Purpose
The potential to use FDG PET/CT in diffuse lung diseases is becoming increasingly recognised. To understand the potential of the technique better, we investigated the correlation between [18F]FDG lung uptake with microvessel density (MVD) on lung biopsy of patients with fibrotic interstitial lung disease (fILD).
Methods
We recruited 18 patients with fILD who underwent [18F]FDG PET before lung biopsy. We derived target-to-background ratio (TBR) of maximum pulmonary uptake of FDG (SUVmax) divided by the lung background (SUVmin). Consecutive paraffin-embedded sections obtained from biopsy were immunostained for alveolar and interstitial macrophages (CD68), microvessel density (MVD; CD31 and CD105/ endoglin) and glucose transporter 1 (GLUT-1). MVD was expressed as vessel area % per high-power field (Va%/hpf); Statistical analysis was carried out using SPSS.
Results
18 patients were followed for an average of 41.36 months (range 5.69-132.46 months; median 30.07 months). In all patients, MVD assessed with either CD105 or CD31 quantification on biopsy predicted overall survival. Patients with low CD105-MVD (score of < 12 Va%/hpf) and/or low CD31-MVD (score of < 34 Va%/hpf) had a significantly better prognosis (no deaths during follow-up) than patients with higher scores of CD105-MVD (median survival < 35 months, p = 0.041, n = 13) or CD31-MVD (median survival < 30 months, p = 0.037, n = 13). However, only CD105-MVD showed a significantly positive correlation with [18F]FDG TBR (rs = 0.556, p < 0.05, n = 13).
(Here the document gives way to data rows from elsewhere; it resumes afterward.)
Lemma url_roundtrip_witness :
  exists r s, resource_new (b#"item") (b#"/user/{name}/item/{id}") = Ret r /\
    resource_path r (b#"/app") [b#"joe"; b#"7"] = Ok (b#"/app" ++ s) /\
    match_with_params r s [] = Ret (true, [(b#"name", b#"joe"); (b#"id", b#"7")]).
Proof.
  refine (url_roundtrip (b#"item") true item_parts (b#"/app") [b#"joe"; b#"7"] item_pattern_wf
    eq_refl eq_refl eq_refl eq_refl _).
  repeat constructor; try done; apply (bool_decide_unpack _); by vm_compute.
Defined.

Definition demo_router : run (Router (list part)) :=
  r0 ← resource_new (b#"index") (b#"/index.html");
  r1 ← resource_new (b#"item") (b#"/user/{name}/item/{id}");
  Ret (fst (router_new (b#"/app/") [(r0, Some tt); (r1, Some tt)])).
Definition demo_request (rt : Router (list part)) (uri : bytes)
  : HttpRequest (list part) (list (bytes * bytes)) unit :=
  req_with_state {| msg_version := HTTP_11; msg_method := GET; msg_uri := uri;
    msg_headers := hm_empty; msg_extensions := []; msg_params := []; msg_cookies := None;
    msg_query := []; msg_query_loaded := false; msg_addr := None; msg_payload := None;
    msg_info := None; msg_resource := Notset |} tt rt.

Lemma route_recognition_witness :
  exists rt rq', demo_router = Ret rt /\
    recognize rt (demo_request rt (b#"/app/user/joe/item/7?x=1")) = Ret (Some 1, rq') /\
    req_match_info rq' = [(b#"name", b#"joe"); (b#"id", b#"7")].
Proof.
  destruct demo_router as [rt| |] eqn:Hd; [|by vm_compute in Hd..]. exists rt.
  assert (Forall aligned (rt_patterns rt)) as Ha.
  { unfold demo_router in Hd. apply run_bind_Ret in Hd as (r0 & H0 & Hd).
    apply run_bind_Ret in Hd as (r1 & H1 & Hd).
    assert (rt_patterns rt = [r0; r1]) as -> by (injection Hd as <-; reflexivity).
    constructor; [|constructor; [|constructor]].
    - apply (resource_static_aligned _ (b#"/index.html")). vm_compute in H0. injection H0 as <-. reflexivity.
    - exact (resource_new_aligned (b#"item") true item_parts r1 item_pattern_wf eq_refl H1). }
  destruct (route_recognition rt (demo_request rt (b#"/app/user/joe/item/7?x=1"))
    (b#"/user/joe/item/7") Ha) as [(i & r & rq' & Hr & Hi & _ & _ & Hp & _)|[Hr _]];
    [vm_compute in Hd; injection Hd as <-; by vm_compute..| |].
  - exists rq'. split; [done|]. vm_compute in Hd. injection Hd as <-.
    destruct i as [|[|i]]; [by vm_compute in Hr| |discriminate Hi].
    split; [exact Hr|]. rewrite Hp. injection Hi as <-. reflexivity.
  - vm_compute in Hd. injection Hd as <-. by vm_compute in Hr.
Defined.
(* ===== verification/Payload.v ===== *)
(** * The payload channel (src/src/payload.rs, [Inner], [Payload], [PayloadSender])

    A request body travels from the HTTP/1 reader (the sender side) to the
    request handler (the receiver side) through a buffer that both sides share
    by [Rc<RefCell<Inner>>]; the sender only holds a weak reference.  The model
    keeps the shared cell with its strong count, and makes the task
    notifications an explicit output. *)
From S2P Require Import Prelude Errors.
Open Scope Z_scope.

(** A handle on a futures task, compared only by identity. *)
Notation Task := nat.

Definition MAX_BUFFER_SIZE : Z := 32768.

Inductive PayloadStatus : Type := PS_Read | PS_Pause | PS_Dropped.
#[export] Instance PayloadStatus_eq_dec : EqDecision PayloadStatus.
Proof. solve_decision. Defined.

Record Inner : Type := mkInner {
  in_len : Z;
  in_eof : bool;
  in_err : option PayloadError;
  in_need_read : bool;
  in_items : list bytes;
  in_capacity : Z;
  in_task : option Task;
  in_io_task : option Task;
}.

Definition Inner_new (eof : bool) : Inner :=
  {| in_len := 0; in_eof := eof; in_err := None; in_need_read := true;
     in_items := []; in_capacity := MAX_BUFFER_SIZE;
     in_task := None; in_io_task := None |}.

Definition Inner_set_error (err : PayloadError) (s : Inner) : Inner :=
  {| in_len := in_len s; in_eof := in_eof s; in_err := Some err;
     in_need_read := in_need_read s; in_items := in_items s;
     in_capacity := in_capacity s; in_task := in_task s; in_io_task := in_io_task s |}.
There was no correlation between [18F]FDG uptake and macrophage expression of GLUT-1.
Conclusion
Previous work has used FDG-PET as a biomarker in fILD. Here we highlight a correlation between angiogenesis and FDG TBR, both of which predict mortality in patients with fILD. These data set the scene to investigate the potential role of the vasculature and angiogenesis in fibrosis.